Produce an exact transcript of all the records.

Saved entries:
--- --- ---

(** The batch of C1: one success item and one error item.  Nothing is
    attempted and both items stay as they are. *)
Lemma handleProcessQueue_attempts_pending_witness :
  let w := stagedWorld [successItem; errorItem] in
  let w' := (handleProcessQueue happyEnv w).2 in
  gemini_prompts (events_since w w') = [] ∧
  stagedFiles w' !! 0%nat = Some successItem ∧
  stagedFiles w' !! 1%nat = Some errorItem.
Proof.
  cbn zeta.
  destruct (handleProcessQueue_attempts_pending happyEnv
              (stagedWorld [successItem; errorItem])) as [Hatt Hkeep].
  split; [exact Hatt|].
  assert (Hnd : NoDup (StagedFile.id <$>
                  stagedFiles (stagedWorld [successItem; errorItem])))
    by (apply (bool_decide_unpack _); by vm_compute).
  split; apply (Hkeep Hnd); by vm_compute.
Defined.

(** C1, as stated, fails.  The claim has the error item attempted again;
    the processor attempts nothing, although the environment would let
    the attempt succeed. *)
Lemma handleProcessQueue_skips_error_item :
  let w := stagedWorld [successItem; errorItem] in
  let w' := (handleProcessQueue happyEnv w).2 in
  gemini_prompts (events_since w w')
    ≠ prompt_of <$>
        filter (λ sf, StagedFile.status sf ≠ success) (stagedFiles w).
Proof. by vm_compute. Qed.

(** C2.  On a batch whose items are all pending, the batch processor
    returns, attempts every item in staging order whatever the outcome of
    the items before it, and leaves every item in success or in error. *)
Theorem handleProcessQueue_all_terminal (env : Env) (w : World) :
  Forall is_pending (stagedFiles w) →
  let w' := (handleProcessQueue env w).2 in
  (handleProcessQueue env w).1 = Ok tt ∧
  gemini_prompts (events_since w w') = prompt_of <$> stagedFiles w ∧
  length (stagedFiles w') = length (stagedFiles w) ∧
  Forall is_terminal (stagedFiles w').
Proof.
  intros Hall. cbn zeta. rewrite handleProcessQueue_eq. cbn.
  set (w1 := with_processedCount 0 (with_isProcessing true w)).
  split; [done|]. split.
  { destruct (processQueueLoop_run env (stagedFiles w) 0 w1)
      as (_ & (evs & Hlog & Hg) & _).
    rewrite (events_since_app w _ evs) by done. rewrite Hg. f_equal.
    by apply filter_Forall_id. }
  pose proof (processQueueLoop_terminal env (stagedFiles w) 0 w1 Hall) as HF.
  change (stagedFiles w1) with (stagedFiles w) in HF.
  split; [symmetry; by eapply Forall2_length|].
  apply Forall_forall. intros b Hb.
  apply list_elem_of_lookup in Hb as [i Hi].
  destruct (Forall2_lookup_r _ _ _ _ _ HF Hi) as (a & Ha & _ & Hterm & _).
  apply Hterm, list_elem_of_fmap. exists a. split; [done|].
  by eapply list_elem_of_lookup_2.
Qed.

(** A batch of two pending items in which the first item fails: the
    second is processed all the same. *)
Lemma handleProcessQueue_all_terminal_witness :
  let w := stagedWorld [pendingItem "a" "Unknown - Noise.mp3";
                        pendingItem "b" "Beatles - Yesterday.mp3"] in
  let w' := (handleProcessQueue flakyEnv w).2 in
  StagedFile.status <$> stagedFiles w' = [error; success] ∧
  (handleProcessQueue flakyEnv w).1 = Ok tt ∧
  gemini_prompts (events_since w w') = prompt_of <$> stagedFiles w ∧
  length (stagedFiles w') = length (stagedFiles w) ∧
  Forall is_terminal (stagedFiles w').
Proof.
  cbn zeta. split; [by vm_compute|].
  apply (handleProcessQueue_all_terminal flakyEnv). by repeat constructor.
Defined.

(** ** Runs of the operations *)

Section Operations.

Variable env : Env.

Lemma with_tick_id (w : World) : with_tick (tick w) w = w.
Proof. by destruct w. Qed.

Lemma mapM_newStagedFile_run (fs : list File) (w : World) :
  ∃ added,
    mapM (newStagedFile env) fs w
      = (Ok added, with_tick (tick w + length fs) w) ∧
    Forall is_pending added ∧
    StagedFile.file <$> added = fs.
Proof.
  revert w. induction fs as [|f fs IH]; intros w.
  - exists []. cbn. by rewrite Nat.add_0_r, with_tick_id.
  - destruct (IH (with_tick (S (tick w)) w)) as (added & Hrun & Hp & Hf).
    eexists (_ :: added). split; [|split].
    + eapply (mapM_cons_Ok _ _ _ _ (with_tick (S (tick w)) w));
        [reflexivity|]. rewrite Hrun. cbn.
      f_equal. unfold with_tick. cbn. f_equal. lia.
    + by constructor.
    + cbn. by rewrite Hf.
Qed.

(** Staging appends pending items and touches no staged item. *)
Lemma handleFileChange_run (files : option (list File)) (w : World) :
  let w' := (handleFileChange env files w).2 in
  ∃ added,
    Forall is_pending added ∧
    stagedFiles w' = stagedFiles w ++ added ∧
    (files = None ∧ w' = w ∨
     log w' = log w ++ [EvSetStagedFiles (stagedFiles w ++ added)]).
Proof.
  destruct files as [fs|]; cbn zeta.
  - destruct (mapM_newStagedFile_run fs w) as (added & Hrun & Hp & _).
    exists added. unfold handleFileChange, mbind, M_bind. rewrite Hrun.
    cbn. split; [done|]. split; [done|]. by right.
  - exists []. cbn. rewrite app_nil_r. split; [done|]. split; [done|].
    by left.
Qed.

Lemma toSongData_run (sf : StagedFile.t) (w : World) :
  (toSongData sf w).2 = w ∧
  (∀ data, (toSongData sf w).1 = Ok data → dataOf sf data) ∧
  (is_Some (StagedFile.songDetails sf) →
   is_Some (StagedFile.coverArtFile sf) →
   ∃ data, (toSongData sf w).1 = Ok data).
Proof.
  unfold toSongData.
  destruct (StagedFile.songDetails sf) as [[t a b]|] eqn:Ed,
    (StagedFile.coverArtFile sf) as [cv|] eqn:Ec; cbn;
    (split; [done|]); split; try done;
    first [ intros data [= <-]; by repeat split
          | intros _ _; by eexists
          | by intros _ [? [=]]
          | by intros [? [=]] ].
Qed.

(** Building the [SongData] of the success items changes nothing; it
    succeeds when they carry their details and cover art. *)
Lemma mapM_toSongData_run (l : list StagedFile.t) (w : World) :
  (mapM toSongData l w).2 = w ∧
  (∀ data, (mapM toSongData l w).1 = Ok data → Forall2 dataOf l data) ∧
  (Forall (λ sf, is_Some (StagedFile.songDetails sf) ∧
                 is_Some (StagedFile.coverArtFile sf)) l →
   ∃ data, (mapM toSongData l w).1 = Ok data).
Proof.
  induction l as [|sf l (IHw & IHd & IHc)].
  { split; [done|]. split; [|by exists []]. intros data [= <-]. constructor. }
  destruct (toSongData_run sf w) as (Hw1 & Hd1 & Hc1).
  cbn [mapM]. unfold mbind, M_bind.
  destruct (toSongData sf w) as [[d|e|] w0]; cbn in Hw1; subst w0.
  - destruct (mapM toSongData l w) as [[ds|e|] w1]; cbn in IHw; subst w1; cbn.
    + split; [done|]. split; [|by eexists].
      intros data [= <-]. constructor; [by apply Hd1|by apply IHd].
    + split; [done|]. split; [done|]. intros [_ Hl]%Forall_cons.
      destruct (IHc Hl) as (data & [=]).
    + split; [done|]. split; [done|]. intros [_ Hl]%Forall_cons.
      destruct (IHc Hl) as (data & [=]).
  - cbn. split; [done|]. split; [done|]. intros [[Hdt Hcv] _]%Forall_cons.
    destruct (Hc1 Hdt Hcv) as (data & [=]).
  - cbn. split; [done|]. split; [done|]. intros [[Hdt Hcv] _]%Forall_cons.
    destruct (Hc1 Hdt Hcv) as (data & [=]).
Qed.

--- --- ---

• _Task solution_:
(** The batch of C1: one success item and one error item.  Nothing is
    attempted and both items stay as they are. *)
Lemma handleProcessQueue_attempts_pending_witness :
  let w := stagedWorld [successItem; errorItem] in
  let w' := (handleProcessQueue happyEnv w).2 in
  gemini_prompts (events_since w w') = [] ∧
  stagedFiles w' !! 0%nat = Some successItem ∧
  stagedFiles w' !! 1%nat = Some errorItem.
Proof.
  cbn zeta.
  destruct (handleProcessQueue_attempts_pending happyEnv
              (stagedWorld [successItem; errorItem])) as [Hatt Hkeep].
  split; [exact Hatt|].
  assert (Hnd : NoDup (StagedFile.id <$>
                  stagedFiles (stagedWorld [successItem; errorItem])))
    by (apply (bool_decide_unpack _); by vm_compute).
  split; apply (Hkeep Hnd); by vm_compute.
Defined.

(** C1, as stated, fails.  The claim has the error item attempted again;
    the processor attempts nothing, although the environment would let
    the attempt succeed. *)
Lemma handleProcessQueue_skips_error_item :
  let w := stagedWorld [successItem; errorItem] in
  let w' := (handleProcessQueue happyEnv w).2 in
  gemini_prompts (events_since w w')
    ≠ prompt_of <$>
        filter (λ sf, StagedFile.status sf ≠ success) (stagedFiles w).
Proof. by vm_compute. Qed.

(** C2.  On a batch whose items are all pending, the batch processor
    returns, attempts every item in staging order whatever the outcome of
    the items before it, and leaves every item in success or in error. *)
Theorem handleProcessQueue_all_terminal (env : Env) (w : World) :
  Forall is_pending (stagedFiles w) →
  let w' := (handleProcessQueue env w).2 in
  (handleProcessQueue env w).1 = Ok tt ∧
  gemini_prompts (events_since w w') = prompt_of <$> stagedFiles w ∧
  length (stagedFiles w') = length (stagedFiles w) ∧
  Forall is_terminal (stagedFiles w').
Proof.
  intros Hall. cbn zeta. rewrite handleProcessQueue_eq. cbn.
  set (w1 := with_processedCount 0 (with_isProcessing true w)).
  split; [done|]. split.
  { destruct (processQueueLoop_run env (stagedFiles w) 0 w1)
      as (_ & (evs & Hlog & Hg) & _).
    rewrite (events_since_app w _ evs) by done. rewrite Hg. f_equal.
    by apply filter_Forall_id. }
  pose proof (processQueueLoop_terminal env (stagedFiles w) 0 w1 Hall) as HF.
  change (stagedFiles w1) with (stagedFiles w) in HF.
  split; [symmetry; by eapply Forall2_length|].
  apply Forall_forall. intros b Hb.
  apply list_elem_of_lookup in Hb as [i Hi].
  destruct (Forall2_lookup_r _ _ _ _ _ HF Hi) as (a & Ha & _ & Hterm & _).
  apply Hterm, list_elem_of_fmap. exists a. split; [done|].
  by eapply list_elem_of_lookup_2.
Qed.

(** A batch of two pending items in which the first item fails: the
    second is processed all the same. *)
Lemma handleProcessQueue_all_terminal_witness :
  let w := stagedWorld [pendingItem "a" "Unknown - Noise.mp3";
                        pendingItem "b" "Beatles - Yesterday.mp3"] in
  let w' := (handleProcessQueue flakyEnv w).2 in
  StagedFile.status <$> stagedFiles w' = [error; success] ∧
  (handleProcessQueue flakyEnv w).1 = Ok tt ∧
  gemini_prompts (events_since w w') = prompt_of <$> stagedFiles w ∧
  length (stagedFiles w') = length (stagedFiles w) ∧
  Forall is_terminal (stagedFiles w').
Proof.
  cbn zeta. split; [by vm_compute|].
  apply (handleProcessQueue_all_terminal flakyEnv). by repeat constructor.
Defined.

(** ** Runs of the operations *)

Section Operations.

Variable env : Env.

Lemma with_tick_id (w : World) : with_tick (tick w) w = w.
Proof. by destruct w. Qed.

Lemma mapM_newStagedFile_run (fs : list File) (w : World) :
  ∃ added,
    mapM (newStagedFile env) fs w
      = (Ok added, with_tick (tick w + length fs) w) ∧
    Forall is_pending added ∧
    StagedFile.file <$> added = fs.
Proof.
  revert w. induction fs as [|f fs IH]; intros w.
  - exists []. cbn. by rewrite Nat.add_0_r, with_tick_id.
  - destruct (IH (with_tick (S (tick w)) w)) as (added & Hrun & Hp & Hf).
    eexists (_ :: added). split; [|split].
    + eapply (mapM_cons_Ok _ _ _ _ (with_tick (S (tick w)) w));
        [reflexivity|]. rewrite Hrun. cbn.
      f_equal. unfold with_tick. cbn. f_equal. lia.
    + by constructor.
    + cbn. by rewrite Hf.
Qed.

(** Staging appends pending items and touches no staged item. *)
Lemma handleFileChange_run (files : option (list File)) (w : World) :
  let w' := (handleFileChange env files w).2 in
  ∃ added,
    Forall is_pending added ∧
    stagedFiles w' = stagedFiles w ++ added ∧
    (files = None ∧ w' = w ∨
     log w' = log w ++ [EvSetStagedFiles (stagedFiles w ++ added)]).
Proof.
  destruct files as [fs|]; cbn zeta.
  - destruct (mapM_newStagedFile_run fs w) as (added & Hrun & Hp & _).
    exists added. unfold handleFileChange, mbind, M_bind. rewrite Hrun.
    cbn. split; [done|]. split; [done|]. by right.
  - exists []. cbn. rewrite app_nil_r. split; [done|]. split; [done|].
    by left.
Qed.

Lemma toSongData_run (sf : StagedFile.t) (w : World) :
  (toSongData sf w).2 = w ∧
  (∀ data, (toSongData sf w).1 = Ok data → dataOf sf data) ∧
  (is_Some (StagedFile.songDetails sf) →
   is_Some (StagedFile.coverArtFile sf) →
   ∃ data, (toSongData sf w).1 = Ok data).
Proof.
  unfold toSongData.
  destruct (StagedFile.songDetails sf) as [[t a b]|] eqn:Ed,
    (StagedFile.coverArtFile sf) as [cv|] eqn:Ec; cbn;
    (split; [done|]); split; try done;
    first [ intros data [= <-]; by repeat split
          | intros _ _; by eexists
          | by intros _ [? [=]]
          | by intros [? [=]] ].
Qed.

(** Building the [SongData] of the success items changes nothing; it
    succeeds when they carry their details and cover art. *)
Lemma mapM_toSongData_run (l : list StagedFile.t) (w : World) :
  (mapM toSongData l w).2 = w ∧
  (∀ data, (mapM toSongData l w).1 = Ok data → Forall2 dataOf l data) ∧
  (Forall (λ sf, is_Some (StagedFile.songDetails sf) ∧
                 is_Some (StagedFile.coverArtFile sf)) l →
   ∃ data, (mapM toSongData l w).1 = Ok data).
Proof.
  induction l as [|sf l (IHw & IHd & IHc)].
  { split; [done|]. split; [|by exists []]. intros data [= <-]. constructor. }
  destruct (toSongData_run sf w) as (Hw1 & Hd1 & Hc1).
  cbn [mapM]. unfold mbind, M_bind.
  destruct (toSongData sf w) as [[d|e|] w0]; cbn in Hw1; subst w0.
  - destruct (mapM toSongData l w) as [[ds|e|] w1]; cbn in IHw; subst w1; cbn.
    + split; [done|]. split; [|by eexists].
      intros data [= <-]. constructor; [by apply Hd1|by apply IHd].
    + split; [done|]. split; [done|]. intros [_ Hl]%Forall_cons.
      destruct (IHc Hl) as (data & [=]).
    + split; [done|]. split; [done|]. intros [_ Hl]%Forall_cons.
      destruct (IHc Hl) as (data & [=]).
  - cbn. split; [done|]. split; [done|]. intros [[Hdt Hcv] _]%Forall_cons.
    destruct (Hc1 Hdt Hcv) as (data & [=]).
  - cbn. split; [done|]. split; [done|]. intros [[Hdt Hcv] _]%Forall_cons.
    destruct (Hc1 Hdt Hcv) as (data & [=]).
Qed.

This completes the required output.